There is very little comic relief in Landman, but that part is handled mainly by the appearance of Tommy’s daughter Ainsely (Michelle Randolph) followed, a couple of episodes later, by his ex-wife Angela (Ali Larter) who, though married now to a wealthy guy in Ft. Worth, moves back in with him and restores their marriage. Ainsely, Cooper’s very different sister, is precociously and overtly sexual, provoking insult barrages bank and forth with her brother, and upsetting Tommy’s male housemates. Angela is also sex-positive, but she channels that into her resumption of a robust relationship with her ex-husband.
Ainsley eventually takes up with Ryder Sampson (Mitchell Slaggert), aspiring Heisman quarterback, starting a romance about which she is all too willing to blab freely to Tommy. He doesn’t want to hear a word of it, leading her to deduce that the romance is okay as long as she lies. The conclusion of the banter between them is that she will call her times with Ryder “bible studies,” and Tommy will accept this ruse while also quizzing Ryder and her about the particular parts of the bible they have been studying, putting both him and them in a catch-22 situation. Yes, comedy amid gunfire and explosions
Bored with Midland, Texas, Angela and Ainsely, while enlisting Ryder as their somewhat unwilling ally, invade a retirement home and take the residents out for fun, leading eventually to a strip show at which Ryder is the only candidate as a male stripper, so Ainsely makes a deal with him to get him to do it.
What makes the comedic parts work is the episodic nature of the series, so that profound matters are interspersed with Shakespearean peanut-gallery humor—at about the level of Nick Bottom given a donkey’s head by the mischievous Puck.
I’ll re-do this review when I’ve seen more of Yellowstone and Lioness.
Ps. Here’s a nice reference to Taylor Sheridan’s world view in an article from American Thinker.
https://www.americanthinker.com/articles/2025/02/montana_cowboys_adam_smith_and_president_trump.html
Well, good detailed summaries of the scenes, but what about a summary of what you think of it over-all Richard?
I like all the Taylor Sheridan series we’ve seen and the sheer volume and range is impressive. We cancelled Amazon Prime a few years ago (after they deleted all my 20+ years of 936 product reviews), and then cancelled Netflix last fall which led us to sign up for Roku and Paramount Plus - which has produced all the Sheridan shows (except Yellowstone perhaps which I haven’t seen any of).
Anyway, no more of the excellent Bosch and Lincoln Lawyer series, but an abundance of Taylor Sheridan… including the Yellowstone prequels 1883 and 1923, and Mayor of Kingstown, Tulsa King and Lawmen Bass Reeves besides the two others you covered here.

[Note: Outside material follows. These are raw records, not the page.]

(* ===== verification/RelayProps.v ===== *)
(** * RelayProps: the properties of the relay table

    The allocator, the sweep, each operation on every branch, and the guarantees along every
    sequence of operations. Witnesses run the model on two peers. *)

From Stdlib Require Import Strings.Byte Strings.String.
From S2P Require Import Prelude GoNet Relay RelayTraces.

#[local] Open Scope string_scope.
#[local] Open Scope list_scope.
#[local] Open Scope Z_scope.

(** ** Concrete peers and states for the witnesses *)

Definition peer1 : UDPAddr := UDPAddr.mk (Some ["010"; "042"; "000"; "184"]%byte) 8805 "".
Definition peer2 : UDPAddr := UDPAddr.mk (Some ["010"; "042"; "000"; "185"]%byte) 8805 "".
Definition t0 : Time := 100 * Second.

(** Peer 1 has a report outstanding under its number 7. *)
Definition one_relay : Relays := snd (RelayReportSequence peer1 7 t0 0 initRelays).

Lemma one_relay_reachable : reachable one_relay.
Proof. apply (reachable_step initRelays (Claim peer1 7 t0 0)), reachable_init. Qed.

Lemma one_relay_inv : relay_inv one_relay.
Proof. apply reachable_relay_inv, one_relay_reachable. Qed.
(** Removing an identity from its record and from its address keeps the maps reversed. *)
Lemma forget_reversed node r u (peers : S) :
  addrs_ok u -> upfNodeAddrs u !! node = Some r ->
  let u1 := mkUpfAddrs (upfAddrs u) (delete node (upfNodeAddrs u)) in
  let st := if decide (addr r <> "") then forgetUpfAddrLocked node (addr r) (u1, peers)
            else (u1, peers) in
  exists rel,
    addrs_ok (fst st) /\ upfNodeAddrs (fst st) = delete node (upfNodeAddrs u) /\
    snd st = releaseAll rel peers /\ NoDup rel /\
    (forall a, nodesAt a (upfAddrs (fst st)) = nodesAt a (upfAddrs u) ∖ {[node]}) /\
    (forall a, a ∈ rel <-> is_Some (upfAddrs u !! a) /\ nodesAt a (upfAddrs (fst st)) = ∅).
Proof.
  intros [Hrev Hne] Hr u1 st.
  assert (Hout : forall a, a <> addr r -> nodesAt a (upfAddrs u) ∖ {[node]} = nodesAt a (upfAddrs u)).
  { intros a Ha. apply set_eq. intros n. rewrite elem_of_difference, elem_of_singleton.
    split; [by intros []|]. intros Hn. split; [done|]. intros ->.
    apply Hrev in Hn as (_ & r' & Hr' & Ha'). congruence. }
  assert (Hok : forall u', upfNodeAddrs u' = delete node (upfNodeAddrs u) ->
    (forall a, nodesAt a (upfAddrs u') = nodesAt a (upfAddrs u) ∖ {[node]}) ->
    (forall b, upfAddrs u' !! b <> Some ∅) -> addrs_ok u').
  { intros u' Hn Hat He. split; [|done]. intros a n. rewrite Hat, Hn, lookup_delete.
    rewrite elem_of_difference, elem_of_singleton, Hrev.
    case_decide; [subst n|naive_solver]. split; [naive_solver|]. by intros (_ & ? & ? & _). }
  unfold st. destruct (decide (addr r <> "")) as [Ha|Ha].
  - destruct (forget_spec node (addr r) u1 peers Hne) as (u' & rel & -> & Hn & Hat & He & ->).
    simpl in Hat, Hn. assert (Hat' : forall a, nodesAt a (upfAddrs u') =
      nodesAt a (upfAddrs u) ∖ {[node]}).
    { intros a. rewrite Hat. case_decide; [done|]. by rewrite Hout. }
    eexists. split_and!; [by apply Hok|done|done| |done|]; simpl.
    + case_decide; repeat constructor; set_solver.
    + intros a. rewrite Hat'. case_decide as Hd.
      * rewrite list_elem_of_singleton. split; [intros ->; tauto|].
        intros [Hs Hemp]. destruct (decide (a = addr r)) as [|Hna]; [done|].
        rewrite Hout in Hemp by done. by apply dom_nodesAt in Hs.
      * split; [by intros ?%elem_of_nil|]. intros [Hs Hemp]. exfalso.
        destruct (decide (a = addr r)) as [->|Hna]; [tauto|].
        rewrite Hout in Hemp by done. by apply dom_nodesAt in Hs.
  - assert (Hat : forall a, nodesAt a (upfAddrs u) ∖ {[node]} = nodesAt a (upfAddrs u)).
    { intros a. destruct (decide (a = addr r)) as [->|]; [|by apply Hout].
      destruct (decide (addr r = "")) as [Hemp|]; [|tauto].
      apply set_eq. intros n. specialize (Hrev (addr r) n). set_solver. }
    exists []. split_and!; [by apply Hok|done|done|constructor|done|]. simpl.
    intros a. split; [by intros ?%elem_of_nil|]. intros [Hs Hemp]. by apply dom_nodesAt in Hs.
Qed.
End Lemmas.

Maybe when you revisit this review you’ll give a summary to tie it all together. I certainly would be hard pressed to! But it does seem the basic themes are respect for hands-on risk taking honest work, zero tolerance for BS and politically correct/woke ideologies and agendas, and a grounding in good old fashioned even chivalrous relations between the sexes (at least chivalrous men interacting with strong, independent and capable women who appreciate them but don't necessarily need them). In other words, he strikes me as an America First kind of guy, but in the Western frontier - just leave me the fuck alone/don’t tread on me - mould.
ps. My wife says she’s heard that Yellowstone supposedly started good but then became more woke, which makes her wonder if Sheridan played a lesser roll as it progressed, considering how anti-woke all the other stuff he’s associated with is.